SÃO PAULO, 13 de agosto (Reuters) - A Associação Brasileira da Aviação geral (Abag), que concentra a aviação executiva e privada, além dos aeroclubes que preparam a mão-de-obra, vai levar ao ministro da Defesa, Nelson Jobim, um plano para equacionar o problema de formação de pessoal no setor.

Segundo Rui Thomaz de Aquino, presidente da Abag, o projeto foi desenvolvido em conjunto com a Federação das Indústrias do Estado de São Paulo e o chamado "Sistema S" (Senai, Senac, Sesc) e será apresentado ao ministério no dia 16 de setembro.

Na avaliação de Aquino, "o setor está extremamente estrangulado" e não tem pilotos disponíveis para as necessidades do segmento, diante do atual crescimento.

Todos os 70 mil pilotos credenciados no Brasil estão na ativa, segundo ele, e a falta de mão-de-obra já está fazendo com que, inclusive, as empresas reduzam as exigências em termos de horas de vôo nas contratações.

"Há algum tempo a exigência para contratar um piloto da aviação regular era por 3 mil horas de vôo.
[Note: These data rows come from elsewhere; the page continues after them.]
Lemma resp_charge_beef src n : same (charge_beef src n).
Proof.
  intros w w' Hw. unfold charge_beef. rewrite (ws_limit nc P w w' Hw), (ws_clock nc P w w' Hw).
  destruct (w_beefLimit w') eqn:E; constructor; (split; [done|]); [|done]. destruct Hw. by split.
Qed.
#[local] Hint Resolve resp_ProcessSubtreeData resp_charge_beef : resp.

Lemma resp_checkBEEF fw raw src worker chk : same (checkBEEF fw raw src worker chk).
Proof. unfold checkBEEF, claim_beef, claimBEEFIngress. resp. Qed.
#[local] Hint Resolve resp_checkBEEF : resp.

Lemma resp_processBEEF fw raw src worker chk : same (processBEEF fw raw src worker chk).
Proof. unfold processBEEF. resp. Qed.
#[local] Hint Resolve resp_processBEEF : resp.

Lemma resp_DispatchBEEF fw p src worker : same (DispatchBEEF fw p src worker).
Proof. unfold DispatchBEEF, meter_beef. resp. Qed.

Lemma resp_ProcessBundle fw raw worker : same (ProcessBundle fw raw worker).
Proof.
  unfold ProcessBundle, EnqueueData. destruct (_ <? _); [resp|]. eapply resp_bind_eq; [resp|]. intros magic.
  eapply resp_bind_eq; [destruct (negb _); resp|]. intros []; [resp|]. apply resp_if_egr; resp.
Qed.

Lemma resp_dispatchBareTx fw tx src worker : same (dispatchBareTx fw tx src worker).
Proof. unfold dispatchBareTx. resp. Qed.
#[local] Hint Resolve resp_DispatchBEEF resp_ProcessBundle resp_dispatchBareTx : resp.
Isso foi caindo para 2,5 mil, 2 mil e hoje já se contrata com até 1 mil horas de vôo", afirmou o executivo.

Segundo ele, países como Índia e China, onde a aviação tem crescido muito em função do desenvolvimento econômico, estão com forte demanda por pilotos e acabam levando parte dos profissionais brasileiros, o que reduz ainda mais a oferta de mão-de-obra local.

Aquino afirmou que espera do governo "alguma forma de financiamento" para formar pilotos e pessoal de manutenção, assim como medidas de fomento às escolas.

"Os aeroclubes brasileiros têm mais de 30 anos. Na aviação, a tecnologia muda a cada 10 anos, então estamos há três décadas atrasados", reiterou.